On the southern end of Oahu, Pearl Harbor held a 22,000 acre naval base. Admiral
Husband E. Kimmel of the Navy and Lt. General Walter C. Short of the Army were in
command of the fleet and troops on the ground, respectively. The majority of the
Pacific area’s military commands were headquartered there because of growing
apprehensions regarding an aggressive Japanese presence.
Since Emperor Hirohito’s Japan wanted to expand in territory and power like some
European countries, it needed natural resources, like oil and aluminum found in the
Netherlands East Indies. Standing in opposition to Japanese conquest of what Japan’s
leaders termed “the Southern Resource Area” was the United States. In 1940 the US,
Great Britain, and the Netherlands had initiated a total embargo of oil and scrap metal
to Japan in response to Japan invading French Indochina. Unless a new source of oil
was opened, the Imperial Japanese Navy would be in dry dock within a year and
Japanese industries would grind to a halt in 12–18 months.
A plan was developed to cripple the US Pacific Fleet at Pearl Harbor to allow time for
Japan to seize the resource areas it needed and fortify them to the point that retaking
them would cost more lives than the Imperial High Command thought Americans
would be willing to pay. The Pearl Harbor attack plan was conceived by Admiral
Isoroku Yamamoto, commander in chief of the IJN. Yamamoto had studied in the
United States. He knew his nation lacked the ability to defeat the much larger,
resource-and industry-rich country and did not share the opinion of many Japanese
officers that the Americans were too weak-willed to fight.

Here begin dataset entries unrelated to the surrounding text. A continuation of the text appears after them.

(** C14: Every run a request begins comes to an end.  Whatever Terraform,
    Proxmox and the file system answer, and whatever other workers, workflows
    and leases do between its calls, when a request's work is over every run it
    put into the inventory is there, of the instance it was begun for, and is
    no longer running: a poll of it never waits for ever. *)
Theorem every_begun_run_ends (c : tf_call) (h : history) (o : result tf_error unit) (t t' : Z) (s s' : InventoryDb)
    (x : exchange tf_reply) (i : BeginRunInput)
    (Hroot : foreign_root) (Hh : traces (served c) h o) (Hd : dated t s) (Hs : serves t s h t' s')
    (Hin : x ∈ h) (Hb : begins x = Some i) :
  ∃ row, s'.(runs) !! i.(br_runId) = Some row ∧ row.(ru_instance_id) = i.(br_instanceId) ∧ ended row.
Proof.
  destruct (every_run_is_reported _ _ _ _ _ _ c h o Hroot Hh) as [Hrep _].
  apply list_elem_of_split in Hin as (h1 & h2 & ->).
  destruct (Hrep h1 x h2 i eq_refl Hb) as (y & j & Hy & Hj & Hid & Htok & Hst).
  apply list_elem_of_split in Hy as (h3 & h4 & ->).
  apply serves_at in Hs as (ta & sa & ca & sb & _ & _ & _ & Ha & Hdb & Hs); [|done].
  assert (Hrow : ∃ token, bigint i.(br_fencingToken) = Some token
                 ∧ sb.(runs) !! i.(br_runId) = Some (new_run ca i token)).
  { destruct x as [e r]. destruct e; try done. cbn in Hb. destruct r as [[]|]; [|done]. injection Hb as ->.
    unfold answered_by, answer in Ha. injection Ha as Hr ->. unfold inventory_step, withTransaction in *. cbn [fst snd] in *.
    destruct (TerraformStore.beginRun ca i sa) as [[[] s1]|e] eqn:E; [|done].
    apply beginRun_Ok in E as (_ & token & Ht & _ & ->). exists token. split; [done|]. cbn. by rewrite lookup_insert_eq. }
  destruct Hrow as (token & Ht & Hrow).
  apply serves_at in Hs as (tc & sc & cc & sd & Hp & Hdc & Hle & Ha' & _ & Hs); [|done].
  destruct (pr_runs _ _ Hp _ _ Hrow) as (row & Hrow' & Hsame & _).
  assert (Hend : ∃ row', sd.(runs) !! i.(br_runId) = Some row' ∧ same_run row row' ∧ ended row').
  { destruct y as [e r]. cbn in Hj. subst e. unfold answered_by, answer in Ha'. injection Ha' as _ ->.
    rewrite <- Hid in *. apply completion_ends; [done| |done|].
    - rewrite Htok, Ht. f_equal. by destruct Hsame as (_ & _ & _ & _ & -> & _).
    - specialize (Hdc _ _ Hrow'). cbn in Hdc. lia. }
  destruct Hend as (row' & Hr' & Hsame' & He).
  apply serves_progress in Hs as [Hp' _]. destruct (pr_runs _ _ Hp' _ _ Hr') as (row2 & Hr2 & _ & Hfinal).
  exists row2. rewrite (Hfinal He) in *. split_and!; [done| |done].
  destruct Hsame as (E1 & _), Hsame' as (E2 & _). rewrite E2, E1. done.
Qed.

(** C13: A request under a stale token applies nothing.  Once the lease of an
    instance has a greater token than the one a request carries, then whatever
    the request is, whatever it is answered and whoever interleaves, it puts no
    run into the inventory and applies no plan. *)
Theorem stale_request_applies_nothing (c : tf_call) (h : history) (o : result tf_error unit) (t t' : Z)
    (s s' : InventoryDb) (instance : string) (n : Z)
    (Hroot : foreign_root) (Hh : traces (served c) h o)
    (Hinstance : instance_of (tf_context c) = Some instance) (Htoken : fencingTokenFrom (tf_context c) = string_of_Z n)
    (Hs : serves t s h t' s') (Hc : coherent s.(workflow_schema))
    (Hstale : 0 ≤ n < lease_token s.(workflow_schema) instance) :
  (∀ x, x ∈ h → begins x = None) ∧ ∀ d r, @Exchange _ tf_reply (Spawn d apply_arguments) r ∉ h.
Proof.
  assert (Hnone : ∀ x, x ∈ h → begins x = None).
  { intros x Hin. destruct (begins x) as [i|] eqn:Hb; [|done]. exfalso.
    apply list_elem_of_split in Hin as (h1 & h2 & ->).
    destruct x as [e r]. destruct e; try done. cbn in Hb. destruct r as [[]|]; [|done]. injection Hb as ->.
    destruct (served_sound _ _ _ _ _ _ c _ o Hroot Hh) as [_ Hall]. destruct (Hall _ _ _ _ eq_refl) as [Hi Ht].
    rewrite Hinstance in Hi. injection Hi as ->. rewrite Htoken in Ht.
    apply serves_app in Hs as (tm & sm & [H1 _]%serves_progress & (ta & sa & ca & sb & [H2 _]%serves_progress & _ & Ha & _)%serves_cons).
    assert (Hp : progresses s sa) by by etrans.
    destruct (pr_workflow _ _ Hp Hc) as [Hadv _]. pose proof (adv_tokens _ _ Hadv i.(br_instanceId)) as Hle.
    unfold answered_by, answer in Ha. injection Ha as Hr _. unfold withTransaction in Hr.
    destruct (TerraformStore.beginRun ca i sa) as [[[] s1]|e] eqn:E; [|done].
    by apply (stale_token_begins_nothing ca i n sa Ht ltac:(lia) s1) in E. }
  split; [done|]. intros d r Hin. apply list_elem_of_split in Hin as (h1 & h2 & ->).
  destruct (served_sound _ _ _ _ _ _ c _ o Hroot Hh) as [_ Hall].
  destruct (Hall _ _ _ _ eq_refl eq_refl) as (_ & (x & i & Hin & Hb & _) & _).
  rewrite Hnone in Hb; [done|]. apply elem_of_app. by left.
Qed.
End theorems.

(** ** A concrete deployment *)

(** Runs a request against the store, the rest of the outside answering as
    [world] does. *)
Fixpoint run_store `{Platform} `{BigintText} {A : Type} (c : Call) (world : ∀ e, tf_reply e) (m : tf_step A) (s : InventoryDb) :
    history * InventoryDb * result tf_error A :=
  match m with
  | Ret a => ([], s, Ok a)
  | Throw x => ([], s, Err x)
  | Vis e k =>
      match answer c e s with
      | Some (r, s1) => let '(h, s2, o) := run_store c world (k r) s1 in (Exchange e r :: h, s2, o)
      | None => let '(h, s2, o) := run_store c world (k (world e)) s in (Exchange e (world e) :: h, s2, o)
      end
  end.
Lemma run_store_served `{Platform} `{BigintText} {A : Type} (c : Call) (world : ∀ e, tf_reply e) (m : tf_step A) (s : InventoryDb) :
  let '(h, s', o) := run_store c world m s in
  traces m h o ∧ ∀ t, t ≤ dbNow c → ∃ t', serves t s h t' s'.
Proof.
  revert s. induction m as [a|x|e k IH]; intros s; cbn [run_store].
  - split; [done|]. intros t _. exists t. constructor.
  - split; [done|]. intros t _. exists t. constructor.
  - destruct (answer c e s) as [[r s1]|] eqn:E.
    + specialize (IH r s1). destruct (run_store c world (k r) s1) as [[h s2] o]. destruct IH as [Ht Hs].
      split; [by exists r, h|]. intros t Hle. destruct (Hs (dbNow c) ltac:(lia)) as [t' ?]. exists t'.
      eapply serves_answer; [done| |done]. unfold answered_by. by rewrite E.
    + specialize (IH (world e) s). destruct (run_store c world (k (world e)) s) as [[h s2] o]. destruct IH as [Ht Hs].
      split; [by exists (world e), h|]. intros t Hle. destruct (Hs (dbNow c) ltac:(lia)) as [t' ?]. exists t'.
      eapply serves_answer; [done| |done]. unfold answered_by. by rewrite E.
Qed.

Definition plain_bigint : BigintText := {| bigint := Number_integer |}.
(** A store in which the lease of "i1" has the given token. *)
Definition leased (token : Z) : InventoryDb :=
  {| runs := ∅; workspaces := ∅;
     workflow_schema :=
       {| workflows := ∅;
          instance_leases := {["i1" := {| l_owner_id := "w2"; l_fencing_token := token; l_leased_until := 60000 |}]};
          command_receipts := ∅; outbox := []; audit_entries := []; dead_letters := ∅; replay_requests := ∅;
          poison_records := ∅ |};
     control_instances := ["i1"] |}.
(** The sample purge, under token 7, against such a store. *)
Definition purged_over (token : Z) : history * InventoryDb * result tf_error unit :=
  run_store (H := sample_platform) (H0 := plain_bigint) (sample_call 2) (healthy_outside 910007)
    (sample_serve (sample_purge "910007")) (leased token).
Lemma purged_over_served (token : Z) :
  ∃ t', traces (sample_serve (sample_purge "910007")) (fst (fst (purged_over token))) (snd (purged_over token))
  ∧ serves (H := sample_platform) (H0 := plain_bigint) 0 (leased token) (fst (fst (purged_over token))) t' (snd (fst (purged_over token))).
Proof.
  pose proof (run_store_served (H := sample_platform) (H0 := plain_bigint) (sample_call 2) (healthy_outside 910007)
    (sample_serve (sample_purge "910007")) (leased token)) as Hs.
  fold (purged_over token) in Hs. destruct (purged_over token) as [[h s] o]. destruct Hs as [Ht Hs].
  destruct (Hs 0 ltac:(cbn; lia)) as [t' Hs']. exists t'. split; [exact Ht|exact Hs'].
Qed.
(** The run of that purge. *)
Definition purge_run : BeginRunInput :=
  {| br_runId := "u1"; br_instanceId := "i1"; br_operationId := "o2"; br_workspaceName := workspaceNameFor "i1";
     br_command := command_apply; br_fencingToken := "7"; br_executorReference := None |}.

Lemma every_begun_run_ends_witness :
  @Exchange _ tf_reply (BeginRun purge_run) (Done tt) ∈ fst (fst (purged_over 7))
  ∧ ∃ row, (snd (fst (purged_over 7))).(runs) !! "u1" = Some row ∧ row.(ru_instance_id) = "i1" ∧ ended row.
Proof.
  assert (Hin : @Exchange _ tf_reply (BeginRun purge_run) (Done tt) ∈ fst (fst (purged_over 7))).
  { apply (list_elem_of_lookup_2 _ 23). vm_compute. reflexivity. }
  split; [exact Hin|]. destruct (purged_over_served 7) as (t' & Ht & Hs).
  exact (every_begun_run_ends (H := sample_platform) (H0 := plain_bigint) no_password no_verdict sample_configuration
    sample_runner (Some sample_client) 0 (sample_purge "910007") _ _ 0 t' (leased 7) _ _ purge_run sample_root Ht
    (map_Forall_empty _) Hs Hin eq_refl).
Defined.

Lemma stale_request_applies_nothing_witness :
  lease_token (leased 9).(workflow_schema) "i1" = 9
  ∧ ∀ d r, @Exchange _ tf_reply (Spawn d apply_arguments) r ∉ fst (fst (purged_over 9)).
Proof.
  split; [reflexivity|]. destruct (purged_over_served 9) as (t' & Ht & Hs).
  refine (proj2 (stale_request_applies_nothing (H := sample_platform) (H0 := plain_bigint) no_password no_verdict
    sample_configuration sample_runner (Some sample_client) 0 (sample_purge "910007") _ _ 0 t' (leased 9) _ "i1" 7
    sample_root Ht eq_refl eq_refl Hs _ _)).
  - intros op row Hrow. discriminate Hrow.
  - change (0 ≤ 7 < 9). lia.
Defined.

However, Yamamoto’s
vociferous arguments against going to war with America were overruled by the High
Command. The attack on Pearl Harbor, which was influenced by the successful British
attack that used carrier aircraft against the Italian fleet at Taranto, Italy the previous
year, was essentially a last best-hope for Japanese success in the Pacific.
Early in the morning on December 7, more than 350 Japanese planes attacked about 33
American ships on orders of Vice-Admiral Chuichi Nagumo. America sustained a loss
of nearly 170 aircraft destroyed and 160 damaged that morning, as well as three ships
destroyed and 16 damaged. Three thousand seven hundred Americans lost their lives,
including 68 civilians. The cost to the Japanese was 29 aircraft, five midget
submarines, and 130 service personnel, all but one of whom was killed in action.
As a wave of shock surged from Pearl Harbor’s burning waters, the nation stood in awe
of the destruction wrought by the Imperial Japanese Navy on the U.S. Pacific Fleet.
“The incredulousness of it all still gives each new announcement of the Pearl Harbor
attack the unreality of a fairy tale,” a young naval aviator stationed in Virginia wrote
just hours after the attack. “How could they have been so mad?… If the reports I’ve
heard today are true, the Japanese have performed the impossible, have carried out one
of the most daring and successful raids in all history.… The whole thing was brilliant.”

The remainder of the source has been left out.